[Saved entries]

(* ===== verification/LicenseTool.v ===== *)
(** * Issuing a licence ([tools/generate_license.py])

    The tool that signs the licence of a customer and writes it to a file, and the way
    back: the file is read by the platform ([licensing/services.py], in [Licensing.v])
    as the document that was signed.  The private key is a parameter. *)

From S2P Require Import Prelude PyStr Json Loads Crypto PyTime Models World Text Keyring Recordings ConsoleOps Licensing.

Local Open Scope Z_scope.

Record license_args := LicenseArgs {
  la_customer : string;
  la_edition : string;
  la_features : list string;
  la_max_users : string;
  la_max_targets : string;
  la_max_nodes : string;
  la_domain : string;
  la_installation_id : string;
  la_expires_at : string;
}.

(** The choices of [--edition]. *)
Definition args_ok (args : license_args) : bool := bool_decide (la_edition args ∈ ["business"; "enterprise"]).

Definition parse_limit (value : string) : outcome json :=
  if decide (value ∈ [""; "none"; "null"; "unlimited"]) then Ok JNull
  else match py_int value with Some n => Ok (JInt n) | None => Raise (ValueError "invalid literal for int() with base 10") end.

(** [sorted(set(features))] *)
Definition sorted_features (l : list string) : list string := sort_by_text (λ s, s) (remove_dups l).

Definition license_payload (args : license_args) (now : Z) : outcome (list (string * json)) :=
  bind_outcome (parse_limit (la_max_users args)) (λ users,
  bind_outcome (parse_limit (la_max_targets args)) (λ targets,
  bind_outcome (parse_limit (la_max_nodes args)) (λ nodes,
  Ok [("customer", JStr (la_customer args)); ("edition", JStr (la_edition args));
      ("features", JArr (JStr <$> sorted_features (la_features args)));
      ("max_users", users); ("max_targets", targets); ("max_nodes", nodes);
      ("domain", JStr (la_domain args)); ("installation_id", JStr (la_installation_id args));
      ("issued_at", JStr (isoformat now)); ("expires_at", JStr (la_expires_at args))]))).

(** [base64.urlsafe_b64encode(b).decode().rstrip("=")] *)
Definition to_urlsafe (c : ascii) : ascii :=
  if decide (c = "+"%char) then "-"%char else if decide (c = "/"%char) then "_"%char else c.

Definition urlsafe_unpadded (b : bytes) : string := rstrip_char "=" (of_chars (to_urlsafe <$> b64encode b)).

(** The document; [sign]: [private_key.sign]. *)
Definition generate_license (sign : string → bytes) (args : license_args) (now : Z) : outcome json :=
  bind_outcome (license_payload args now) (λ payload,
  Ok (JObj [("payload", JObj payload); ("signature", JStr (urlsafe_unpadded (sign (_canonical_payload payload))))])).

(** [json.dumps(document, indent=2)]: a character of a string, a string, and a value
    that starts [depth] levels deep. *)
Definition escape_ascii (c : ascii) : list ascii := mbind ascii_only (escape_char c).

Definition ascii_str (s : string) : list ascii := quote :: mbind escape_ascii (chars s) ++ [quote].

Definition margin (depth : nat) : list ascii := chr 10 :: replicate (2 * depth) " "%char.

Fixpoint ser_indented (depth : nat) (j : json) : list ascii :=
  match j with
  | JStr s => ascii_str s
  | JArr ((_ :: _) as l) =>
      "["%char ::
      (fix go (sep : bool) (l : list json) : list ascii :=
         match l with
         | [] => margin depth ++ ["]"%char]
         | x :: l' => (if sep then [","%char] else []) ++ margin (S depth) ++ ser_indented (S depth) x ++ go true l'
         end) false l
  | JObj ((_ :: _) as l) =>
      "{"%char ::
      (fix go (sep : bool) (l : list (string * json)) : list ascii :=
         match l with
         | [] => margin depth ++ ["}"%char]
         | (k, x) :: l' =>
             (if sep then [","%char] else []) ++ margin (S depth) ++ ascii_str k ++ ":"%char :: " "%char
               :: ser_indented (S depth) x ++ go true l'
         end) false l
  | _ => ser j
  end.

(** What the tool writes. *)
Definition license_file (document : json) : string := of_chars (ser_indented 0 (sort_keys document) ++ [chr 10]).

(** *** The signature survives its encoding *)

Lemma to_urlsafe_char v : 0 <= v < 64 →
  from_urlsafe (to_urlsafe (b64_char v)) = b64_char v ∧ to_urlsafe (b64_char v) ≠ "="%char ∧ b64_value (b64_char v) = Some v ∧ b64_char v ≠ "="%char.
Proof.
  intros Hv.
  assert (forallb (λ z, let v := Z.of_nat z in
    bool_decide (from_urlsafe (to_urlsafe (b64_char v)) = b64_char v ∧ to_urlsafe (b64_char v) ≠ "="%char ∧
                 b64_value (b64_char v) = Some v ∧ b64_char v ≠ "="%char)) (seq 0 64) = true) as H by (vm_compute; reflexivity).
  rewrite forallb_forall in H. specialize (H (Z.to_nat v)). cbv zeta in H. rewrite Z2Nat.id in H by lia.
  apply (bool_decide_eq_true_1 _), H, in_seq. lia.
Qed.

(** The digits of a text in base 64, without the padding. *)
Fixpoint b64_digits (b : bytes) : list Z :=
  match b with
  | x :: y :: z :: b' =>
      let v := 65536 * x + 256 * y + z in v / 262144 :: v / 4096 mod 64 :: v / 64 mod 64 :: v mod 64 :: b64_digits b'
  | [x; y] => let v := 65536 * x + 256 * y in [v / 262144; v / 4096 mod 64; v / 64 mod 64]
  | [x] => let v := 65536 * x in [v / 262144; v / 4096 mod 64]
  | [] => []
  end.

Lemma b64_digits_spec b : Forall is_byte b →
  Forall (λ v, 0 <= v < 64) (b64_digits b) ∧
  b64encode b = (b64_char <$> b64_digits b) ++ replicate (Z.to_nat ((- Z.of_nat (length (b64_digits b))) mod 4)) "="%char.
Proof.
  intros Hb. remember (length b) as n eqn:Hn. revert b Hn Hb. induction (lt_wf n) as [n _ IH]. intros b -> Hb.
  unfold is_byte in *. destruct b as [|x [|y [|z b]]]; [by split|..]; rewrite ?Forall_cons in Hb; destruct_and?.
  - split; [|done]. repeat constructor; digits.
  - split; [|done]. repeat constructor; digits.
  - destruct (IH (length b) ltac:(simpl; lia) b eq_refl) as [Hf He]; [done|]. split.
    + cbn [b64_digits]. cbv zeta. repeat (constructor; [digits|]). done.
    + cbn [b64_digits b64encode]. cbv zeta. rewrite He. cbn [fmap list_fmap length app]. do 4 f_equal. f_equal. f_equal. f_equal.
      rewrite !Nat2Z.inj_succ. digits.
Qed.

Lemma lenient_digit v q pads l : 0 <= v < 64 →
  Licensing.a2b_base64 q pads (b64_char v :: l) =
    match q with
    | [a; b; d] => r ← Licensing.a2b_base64 [] 0 l; Some (a * 4 + b / 16 :: b mod 16 * 16 + d / 4 :: d mod 4 * 64 + v :: r)
    | _ => Licensing.a2b_base64 (q ++ [v]) 0 l
    end.
Proof.
  intros (_ & _ & Hv & Hne)%to_urlsafe_char. cbn [Licensing.a2b_base64]. rewrite decide_False by done. by rewrite Hv.
Qed.

Lemma lenient_b64encode b : Forall is_byte b → Licensing.a2b_base64 [] 0 (b64encode b) = Some b.
Proof.
  intros Hb. remember (length b) as n eqn:Hn. revert b Hn Hb. induction (lt_wf n) as [n _ IH]. intros b -> Hb.
  unfold is_byte in *. destruct b as [|x [|y [|z b]]]; [done|..]; rewrite ?Forall_cons in Hb; destruct_and?;
    cbn [b64encode]; cbv zeta; rewrite !lenient_digit by digits; cbn [app].
  - cbn. do 2 f_equal. digits.
  - cbn. do 2 f_equal; [digits|]. f_equal. digits.
  - rewrite (IH (length b)) by (simpl; auto with lia). cbn [mbind option_bind]. do 2 f_equal; [digits|]. f_equal; [digits|]. f_equal. digits.
Qed.

Lemma drop_while_app_all {A} (f : A → bool) l k : forallb f l = true → drop_while f (l ++ k) = drop_while f k.
Proof. induction l as [|x l IH]; simpl; [done|]. intros [-> H]%andb_true_iff. by apply IH. Qed.

Lemma rstrip_padding l n : Forall (λ c, c ≠ "="%char) l → rstrip_char "=" (of_chars (l ++ replicate n "="%char)) = of_chars l.
Proof.
  intros Hl. unfold rstrip_char. rewrite chars_of_chars, rev_app_distr. rewrite drop_while_app_all.
  - f_equal. destruct (rev l) as [|c k] eqn:E.
    + assert (l = []) as -> by (rewrite <- (rev_involutive l), E; done). done.
    + simpl. rewrite bool_decide_false; [by rewrite <- E, rev_involutive|]. rewrite Forall_forall in Hl. apply Hl.
      apply list_elem_of_In, in_rev. rewrite E. by left.
  - apply forallb_forall. intros c Hc%in_rev%list_elem_of_In%elem_of_replicate_inv. subst. by apply bool_decide_eq_true.
Qed.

Goal of the exercise -> If a line above holds the string "bytes", copy it out.

Reply to the exercise ->
Definition urlsafe_unpadded (b : bytes) : string := rstrip_char "=" (of_chars (to_urlsafe <$> b64encode b)).
Definition generate_license (sign : string → bytes) (args : license_args) (now : Z) : outcome json :=
Fixpoint b64_digits (b : bytes) : list Z :=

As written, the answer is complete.